The monstrous 20-track record is a genre-bending masterpiece. Combining elements of rap, funk, jazz, soul, electronic, and pop, efforts are wasted attempting to confine this to a single musical category. It’s contemporary R&B at its finest: a bedrock of hip hop overlaid with woozy synth bass, rainbow pop melodies, melancholy instrumentals, and lucid vocals. Snow’s music shares qualities of the pop-py lullabies of Chance the Rapper and ad-libs that rival Tyler the Creator’s. It reflects vibey instrumentals à la Kaytranada, Sampha’s soul, and the inimitable musical flexibility of BROCKHAMPTON. While he joins a growing pack of genre-diverse artists, Snow is truly one of a kind.

“Hello” leads you into the album, an upbeat-come-moody instrumental overlaid with cheerful voices juxtaposed against Snow’s laidback Dub drawl. It’s a multitrack masterpiece that blurs the line between speech and lyric. Next up is “Rainbows”, a foot-tapper with an infectious melody and simple chorus—a capital-B Bop. “Rainbows” sounds like the butterflies-in-stomach nervous excitement of a first date, skipping down cobbled streets of your new city to Metro line D; afternoons spent holding hands on the Band Rotunda at Oriental Bay. Pairs well with pancakes.

“23” is an indictment of the messiness of love. In “The Rain”, Snow raps sweet nothings: pillow talk on a bed of bass. “Mon Amour”s buoyant instrumental teases you into a painfully articulate rap, topped with a sprinkling of french for good measure, and sex appeal. “Désolé” is mellow, moody and melancholy, without being depressing. 

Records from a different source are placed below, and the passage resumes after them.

(** Assignments to [conversation.config]. *)
Definition set_freeze (d : Duration) (k : ConversationConfig) : ConversationConfig :=
  mk_config (commit_batch_window k) d (retry_window k) (backup_takeover_window k) (proposal_expiration k)
    (consensus_timeout k) (voting_delay k) (pending_update_max_epochs k) (max_reelection_attempts k)
    (liveness_criteria_yes k) (max_consensus_sessions k) (commit_batch_max k) (dedup_window k)
    (recovery_auto_commit_delay k) (recovery_max_rounds k) (steward_list_config k).
Definition set_takeover (d : Duration) (k : ConversationConfig) : ConversationConfig :=
  mk_config (commit_batch_window k) (freeze_duration k) (retry_window k) d (proposal_expiration k)
    (consensus_timeout k) (voting_delay k) (pending_update_max_epochs k) (max_reelection_attempts k)
    (liveness_criteria_yes k) (max_consensus_sessions k) (commit_batch_max k) (dedup_window k)
    (recovery_auto_commit_delay k) (recovery_max_rounds k) (steward_list_config k).
Definition set_recovery (delay : option Duration) (window : Duration) (max_rounds : N) (k : ConversationConfig) :
    ConversationConfig :=
  mk_config (commit_batch_window k) (freeze_duration k) window (backup_takeover_window k) (proposal_expiration k)
    (consensus_timeout k) (voting_delay k) (pending_update_max_epochs k) (max_reelection_attempts k)
    (liveness_criteria_yes k) (max_consensus_sessions k) (commit_batch_max k) (dedup_window k) delay max_rounds
    (steward_list_config k).
Definition edit_config (f : ConversationConfig → ConversationConfig) (c : Convo) : Convo :=
  c_set_config (f (c_config c)) c.

(** [drain_events] and [drain_outbound], for the value and the state after. *)
Definition draining (c : Convo) (k : Convo → list ConversationEvent → list Outbound → bool) : bool :=
  let '(c, events) := drain_events c in
  let '(c, outbound) := drain_outbound c in k c events outbound.
Definition score_changes (events : list ConversationEvent) : list (bytes * Z * Z) :=
  omap (λ e, match e with EvMemberScoreChanged m p s => Some (m, p, s) | _ => None end) events.
Definition errors (events : list ConversationEvent) : list ConversationEvent :=
  filterb (λ e, match e with EvError _ _ => true | _ => false end) events.
Definition exhausted (events : list ConversationEvent) : bool :=
  existsb (λ e, match e with EvRecoveryExhausted => true | _ => false end) events.
Definition fails {S A} (p : S * res A) (k : ConversationError → bool) : bool :=
  match p.2 with Err e => k e | Ok _ => false end.
End with_storage.

Abbreviation TestConversation := (Conversation (OM := toy_mls) (CS := toy_consensus) InMemoryPeerScoreStorage).

Definition zero_scoring : PeerScoringService InMemoryPeerScoreStorage :=
  scoring_new (mk_in_memory ∅) ∅ scoring_config_default.
Definition build_conversation (mls : MlsService) (steward_list : StewardListService) : TestConversation :=
  build_conversation_scored mls steward_list zero_scoring.
Definition make_conversation_with_steward (steward_list : res StewardListService) (k : TestConversation → bool) : bool :=
  unwrap (make_creator_mls (ascii "test-member-id")) (λ mls,
  unwrap steward_list (λ steward_list, k (build_conversation mls steward_list))).
Definition make_conversation_working (k : TestConversation → bool) : bool :=
  make_conversation_with_steward steward_service_member k.
Definition make_steward_conversation (k : TestConversation → bool) : bool :=
  unwrap (make_creator_mls (ascii "test-member-id")) (λ mls,
  unwrap (steward_service_steward (member_id_of (g_own_leaf_index (mls_group mls)))) (λ steward_list,
    k (build_conversation mls steward_list))).
Definition scored {St} `{!PeerScoreStorage St} (scoring : PeerScoringService St)
    (k : Conversation (OM := toy_mls) (CS := toy_consensus) St → bool) : bool :=
  unwrap (make_creator_mls (ascii "test-member-id")) (λ mls,
  unwrap steward_service_member (λ steward_list, k (build_conversation_scored mls steward_list scoring))).
Definition conversation_with_real_deltas (k : TestConversation → bool) : bool :=
  scored (scoring_new (mk_in_memory ∅) default_score_deltas scoring_config_default) k.

(** The emergency both guard tests stage, which makes no MLS action. *)
Definition emergency_request : res ConversationUpdateRequest :=
  into_update_request (with_creator [x01] (broken_commit [xaa] 0 [])).
Definition approve (id : N) (request : ConversationUpdateRequest) (c : TestConversation) : TestConversation :=
  c_set_queues (insert_approved_proposal id request (c_queues c)) c.
Definition seed_approved_work (c : TestConversation) (k : TestConversation → bool) : bool :=
  unwrap emergency_request (λ req, k (approve 1 req c)).
Definition invite_for (key_package_bytes : bytes) : ConversationUpdateRequest := member_invite_request key_package_bytes.
Definition state_is (c : TestConversation) (s : ConversationState) : bool := current_state c ≟ s.

(** ** Scores *)

Definition alice_penalty : ScoreOp := mk_score_op alice CensorshipInactivity.

Definition score_change_emits_an_event_and_proposes_nothing : bool :=
  conversation_with_real_deltas (λ convo,
  run (on_scoring (add_member alice) convo) (λ convo _,
  draining convo (λ convo _ _,
  run (apply_score_ops [alice_penalty; alice_penalty] convo) (λ convo _,
  draining convo (λ _ events outbound,
    (score_changes events ≟ [(alice, 100%Z, 20%Z)]) && (len outbound ≟ 0%N)))))).

Definition a_threshold_crossing_is_derivable_from_one_event : bool :=
  conversation_with_real_deltas (λ convo,
  run (on_scoring (add_member alice) convo) (λ convo _,
    let threshold := score_threshold convo in
    run (apply_score_ops [alice_penalty; alice_penalty] convo) (λ convo _,
    draining convo (λ convo _ _,
    run (apply_score_ops [alice_penalty] convo) (λ convo _,
    draining convo (λ _ events _,
      existsb (λ '(_, previous, score), (threshold <? previous)%Z && (score <=? threshold)%Z)
        (score_changes events))))))).

Definition score_storage_failure_surfaces_and_reports_no_change : bool :=
  scored (scoring_new (failing_after 1) default_score_deltas scoring_config_default) (λ convo,
  run (on_scoring (add_member alice) convo) (λ convo _,
  draining convo (λ convo _ _,
    let p := apply_score_ops [alice_penalty] convo in
    fails p (λ e, match e with ScoreStorage _ => true | _ => false end) &&
    draining p.1 (λ _ events _, score_changes events ≟ [])))).

Definition freeze_entry_surfaces_candidate_build_failure : bool :=
  make_steward_conversation (λ convo,
    let convo := approve 1 (invite_for (replicate 32%nat xaa)) convo in
    run (on_freeze_entered Freezing convo) (λ convo _,
    draining convo (λ _ events _, negb (len (errors events) =? 0)))).

(** ** Inactivity, events and deadlines *)

Definition check_steward_inactivity_first_tick_anchors_and_returns_none : bool :=
  make_conversation_working (λ conversation,
    state_is conversation Working && is_none (started_at (phase_timer (c_timing conversation))) &&
    run (check_steward_inactivity 1 (duration_from_secs 10) conversation) (λ conversation result,
      is_none result && is_some (started_at (phase_timer (c_timing conversation))) && state_is conversation Working &&
      run (check_steward_inactivity 1 (duration_from_secs 10) conversation) (λ _ result, is_none result))).

Definition check_steward_inactivity_noop_without_approved_work : bool :=
  make_conversation_working (λ conversation,
    run (check_steward_inactivity 0 (duration_from_secs 10) conversation) (λ conversation result,
      is_none result && is_none (started_at (phase_timer (c_timing conversation))))).

Definition emit_event_then_drain_returns_insertion_order_and_clears_buffer : bool :=
  make_conversation_working (λ conversation,
    run ((emit_event (EvPhaseChange Working) ;! emit_event EvLeaving) conversation) (λ conversation _,
    draining conversation (λ conversation drained _,
      match drained with [EvPhaseChange Working; EvLeaving] => true | _ => false end &&
      draining conversation (λ _ drained _, len drained ≟ 0%N)))).

Definition validate_election_list_recomputes_from_local_members : bool :=
  make_conversation_working (λ conversation,
    let epoch := g_epoch (mls_group (c_mls conversation)) in
    let honest := mk_election [c_self conversation] epoch 0 in
    let forged := mk_election [ascii "not-a-member"] epoch 0 in
    unwrap (validate_election_list conversation honest) id &&
    unwrap (validate_election_list conversation forged) negb).

Definition auto_votes (c : TestConversation) : gmap N AutoVoteEntry := pending_auto_votes (c_timing c).
Definition timeouts (c : TestConversation) : gmap N Timestamp := pending_consensus_timeouts (c_timing c).

Definition register_auto_vote_replaces_existing_entry : bool :=
  make_conversation_working (λ conversation,
    run (register_auto_vote 7 (duration_from_secs 10) true conversation) (λ conversation _,
    unwrap_some (auto_votes conversation !! 7%N) (λ first,
    run (register_auto_vote 7 (duration_from_secs 20) false conversation) (λ conversation _,
      (size (auto_votes conversation) ≟ 1%nat) &&
      unwrap_some (auto_votes conversation !! 7%N) (λ entry,
        negb (av_vote entry) && ts_ltb (fire_at first) (fire_at entry)))))).
(* ===== verification/ConformProtocol.v ===== *)
(** * The integration tests on messaging, votes and the commit freeze

    [protocol_messaging.rs], [protocol_consensus.rs], [protocol_clock_skew.rs] and
    [protocol_freeze.rs]: each test with its assertions in the order of the source, over
    the harness of [Harness]. A key stands for the wallet it would derive. *)

From S2P Require Import Prelude Time Machine Protos StewardList Mls Buffer Queues Scoring CommitRound ApplyResult Config Display Conversation Toy Room Voting Steward HandleOutcome Inbound Messaging Poll Construct System Net Harness.

#[local] Existing Instances example_hash net_mls net_setup net_consensus net_codec toy_texts canonical_hash_iter.

Definition ALICE : byte := x0a.
Definition BOB : byte := x0b.
Definition CHARLIE : byte := x0c.
Definition DAVE : byte := x0d.
Definition ERIN : byte := x0e.
Definition FRANK : byte := x0f.

Definition ms (n : N) : Duration := duration_from_millis n.
Definition secs (n : N) : Duration := duration_from_secs n.
(** [StewardListConfig::new(a, b).unwrap()]. *)
Definition stewards (a b : N) : StewardListConfig := default slc_default (result_ok (slc_new a b)).
Definition with_windows (batch freeze retry backup expiration timeout delay : Duration) (auto : option Duration) : ConversationConfig :=
  let d := config_default in
  mk_config batch freeze retry backup expiration timeout delay (pending_update_max_epochs d) (max_reelection_attempts d)
    (liveness_criteria_yes d) (max_consensus_sessions d) (commit_batch_max d) (dedup_window d) auto (recovery_max_rounds d)
    (steward_list_config d).
(** [fast_config] but for the windows given. *)
Definition fast_with (freeze retry backup : Duration) (auto : option Duration) : ConversationConfig :=
  let f := fast_config in
  with_windows (commit_batch_window f) freeze retry backup (proposal_expiration f) (consensus_timeout f) (voting_delay f) auto.
Definition auto_default : option Duration := recovery_auto_commit_delay config_default.

Definition find_steward (p : bool) (skip : list nat) (h : Harness) : option nat :=
  find_member (λ i, negb (bool_decide (i ∈ skip)) && holds i (λ m, Bool.eqb (tm_is_steward m) p) h) h.
Definition find_epoch_steward (skip : list nat) (h : Harness) : option nat :=
  find_member (λ i, negb (bool_decide (i ∈ skip)) && holds i tm_is_epoch_steward h) h.
Definition other_than (skip : list nat) (h : Harness) : option nat := find_member (λ i, negb (bool_decide (i ∈ skip))) h.
Definition has_members (i : nat) (n : N) : Harness → bool := holds i (λ m, member_count m =? n)%N.
Definition at_epoch (i : nat) (n : N) : Harness → bool := holds i (λ m, tm_epoch m =? n)%N.
Definition working (i : nat) : Harness → bool := holds i is_working.

Section tests.
Local Open Scope N_scope.

(** ** [protocol_messaging.rs] *)

Definition hello : bytes := String.list_byte_of_string "Hello from alice".

Definition chat_message_delivered_to_peer : option unit :=
  h ← bootstrap [ALICE; BOB] "chat" fast_config (stewards 1 5);
  assert (all_working h && epochs_agree h && membership_agrees h);;
  assert (at_epoch 0 1 h && holds 1 (saw_phase Working) h);;
  h ← act 0 (send_message hello) h;
  h ← process_until (holds 1 (got_chat hello)) h;
  alice ← member 0 h; bob ← member 1 h; chat ← head (received bob);
  assert (bool_decide (chat.1 = hello) && bool_decide (signature_key chat.2 = signing_pubkey alice));;
  assert (negb (got_chat hello alice)).

Definition received_chat_sender_signature_key_resolves_to_the_signer : option unit :=
  h ← bootstrap [ALICE; BOB; CHARLIE] "sig-key" fast_config (stewards 1 5);
  assert (all_working h && converged h);;
  h ← act 0 (send_message hello) h;
  h ← process_until (λ h, holds 1 (got_chat hello) h && holds 2 (got_chat hello) h) h;
  alice ← member 0 h; bob ← member 1 h; charlie ← member 2 h;
  b ← head (received bob); c ← head (received charlie);
  assert (bool_decide (signature_key b.2 = signing_pubkey alice) && bool_decide (signature_key c.2 = signing_pubkey alice)).

Definition signing_keys_agree_across_the_group : option unit :=
  h ← bootstrap [ALICE; BOB; CHARLIE] "sig-key-all" fast_config (stewards 1 5);
  assert (all_working h && membership_agrees h);;
  assert (forallb (λ s, forallb (λ v, bool_decide (signing_pubkey s ∈ member_keys v)) (members h)) (members h));;
  assert (holds 0 (λ m, negb (bool_decide (String.list_byte_of_string "stranger-not-in-group" ∈ member_keys m))) h).

(** ** [protocol_consensus.rs] *)

Definition manual_vote_config : ConversationConfig :=
  let d := config_default in
  with_windows (secs 2) (ms 20) (retry_window d) (backup_takeover_window d) (secs 60) (secs 5) (ms 300) auto_default.

Definition peer_vote_no_blocks_the_commit : option unit :=
  h ← bootstrap [ALICE; BOB] "nc" manual_vote_config (stewards 1 5);
  assert (at_epoch 0 1 h);;
  h ← remove 0 1 h;
  h ← process_until (holds 1 (λ m, bool_decide (is_Some (pending_vote_request m)))) h;
  bob ← member 1 h; pid ← pending_vote_request bob;
  h ← act 1 (conv_vote pid false) h;
  h ← process_until (holds 1 (λ m, bool_decide (consensus_outcome pid m = Some false))) h;
  let h := process_times 6 (ms 40) h in
  assert (at_epoch 0 1 h && epochs_agree h && has_members 0 2 h && holds 1 (λ m, negb (saw_leaving m)) h).

(** ** [protocol_clock_skew.rs] *)

Definition skew_config : ConversationConfig :=
  let d := config_default in
  with_windows (secs 2) (ms 20) (retry_window d) (backup_takeover_window d) (secs 2) (ms 500) (ms 300) auto_default.
Definition asked_to_vote : TestMember → bool := λ m, bool_decide (is_Some (pending_vote_request m)).

Definition lockstep_peer_surfaces_the_vote_request : option unit :=
  h ← bootstrap [ALICE; BOB] "skew-control" skew_config (stewards 1 5);
  assert (negb (holds 1 asked_to_vote h));;
  h ← remove 0 1 h;
  process_until (holds 1 asked_to_vote) h;; Some tt.

Definition proposal_arriving_past_expiration_is_dropped_by_skewed_peer : option unit :=
  h ← bootstrap [ALICE; BOB] "skew-late" skew_config (stewards 1 5);
  alice ← member 0 h;
  let h := update 1 (tm_advance (secs 3)) h in
  h ← remove 0 1 h;
  let h := process_times 30 (ms 50) h in
  assert (holds 1 saw_expired_proposal h && negb (holds 1 asked_to_vote h));;
  assert (at_epoch 0 (tm_epoch alice) h && epochs_agree h && has_members 0 2 h && negb (holds 1 saw_leaving h)).

(** ** [protocol_freeze.rs] *)

Fixpoint is_subsequence (haystack needle : list ConversationState) : bool :=
  match needle, haystack with
  | [], _ => true
  | _, [] => false
  | n :: needle', x :: haystack => if bool_decide (x = n) then is_subsequence haystack needle' else is_subsequence haystack needle
  end.

Definition freeze_cycle_emits_phases_in_order : option unit :=
  h ← bootstrap [ALICE; BOB] "c3" fast_config (stewards 1 5);
  alice ← member 0 h;
  let baseline := length (tm_events alice) in
  h ← remove 0 1 h;
  h ← process_until (λ h, has_members 0 1 h && working 0 h) h;
  alice ← member 0 h;
  assert (is_subsequence (phases_of (drop baseline (tm_events alice))) [Freezing; Selection; Working] && (1 <=? commits_applied alice)).

Definition silent_steward_drives_observer_to_reelection : option unit :=
  h ← bootstrap [ALICE; BOB] "b2" fast_config (stewards 1 1);
  let steward := if holds 0 tm_is_steward h then 0%nat else 1%nat in
  let observer := (1 - steward)%nat in
  h ← remove observer steward h;
  h ← process_until (holds observer (λ m, 0 <? approved_count m)) h;
  process_until (holds observer (λ m, bool_decide (tm_state m = Some Reelection))) (mute (N.of_nat steward) h);; Some tt.

Definition deadlock_by_alice (epoch : N) : option ConversationUpdateRequest :=
  result_ok (into_update_request (with_creator (String.list_byte_of_string "alice-creator") (deadlock epoch))).

Definition deadlock_ecp_force_freezes_the_group : option unit :=
  h ← bootstrap [ALICE; BOB] "b5" fast_config (stewards 2 2);
  alice ← member 0 h; ecp ← deadlock_by_alice (tm_epoch alice);
  h ← act 0 (initiate_proposal ecp CreatorYes) h;
  process_until (λ h, holds 0 (saw_phase Freezing) h && holds 1 (saw_phase Freezing) h) h;; Some tt.

Definition buffers (i : nat) (n : N) : Harness → bool := holds i (λ m, tm_pending_update_count m =? n).

Definition active_emergency_drops_incoming_lower_priority_proposal : option unit :=
  h ← bootstrap [ALICE; BOB; CHARLIE] "pf1" fast_config (stewards 1 5);
  '(h, _) ← take_outbound 0 h; '(h, _) ← take_outbound 1 h; '(h, _) ← take_outbound 2 h;
  h ← remove 2 0 h; '(h, baseline) ← take_outbound 2 h;
  let h := hand baseline 1 h in
  assert (buffers 1 1 h);;
  alice ← member 0 h; ecp ← deadlock_by_alice (tm_epoch alice);
  h ← act 0 (initiate_proposal ecp CreatorYes) h; '(h, ecp_out) ← take_outbound 0 h;
  let h := hand ecp_out 1 h in
  h ← remove 2 1 h; '(h, frozen) ← take_outbound 2 h;
  assert (buffers 1 1 (hand frozen 1 h)).
End tests.

Lemma messaging_tests_hold : forallb passes [
  chat_message_delivered_to_peer; received_chat_sender_signature_key_resolves_to_the_signer;
  signing_keys_agree_across_the_group] = true.
Proof. vm_compute. reflexivity. Qed.

Lemma vote_tests_hold : forallb passes [
  peer_vote_no_blocks_the_commit; lockstep_peer_surfaces_the_vote_request;
  proposal_arriving_past_expiration_is_dropped_by_skewed_peer] = true.
Proof. vm_compute. reflexivity. Qed.

Lemma freeze_tests_hold : forallb passes [
  freeze_cycle_emits_phases_in_order; silent_steward_drives_observer_to_reelection;
  deadlock_ecp_force_freezes_the_group; active_emergency_drops_incoming_lower_priority_proposal] = true.
Proof. vm_compute. reflexivity. Qed.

“Egyptian Luvr”, featuring Aminé, has had the most mainstream success with over 36 million Spotify streams. This might be the closest to an ‘ordinary’ R&B tune that Rejjie gets. “Bye Polar” merges rap and what one critic described as ‘strip club bounce’. The tail end of the song is a celestial, SBTRKT-style bassy instrumental. “Charlie Brown”, my most played song of 2018, is a modern take on Republic of Loose’s “The Steady Song”. The product? A veritable contemporary Irish jig with nonsensical lyrics that you’ll be humming for days, on a poppy foundation rivalling the foot-tappability of of Italo Disco. 

Maybe I am a bit biased. Snow’s tranquil synth riffs and sickly-sweet melodies soundtracked my 2018* (and 2019, and 2020). I listened to Dear Annie as I tentatively approached love, as I wallowed in the incomprehensible joy of it, and when reality intervened to break my heart. From what I can ascertain, the highest praise available on the island of Ireland is a nonchalant ‘grand’. Rejjie Snow: he’s bloody grand.

*I actually wrote this review in early 2019 after this album saw me through a pretty devastating heartbreak. It wasn’t smooth sailing in that department for a while, and Rejjie helped me pick up the pieces every time. Class guy.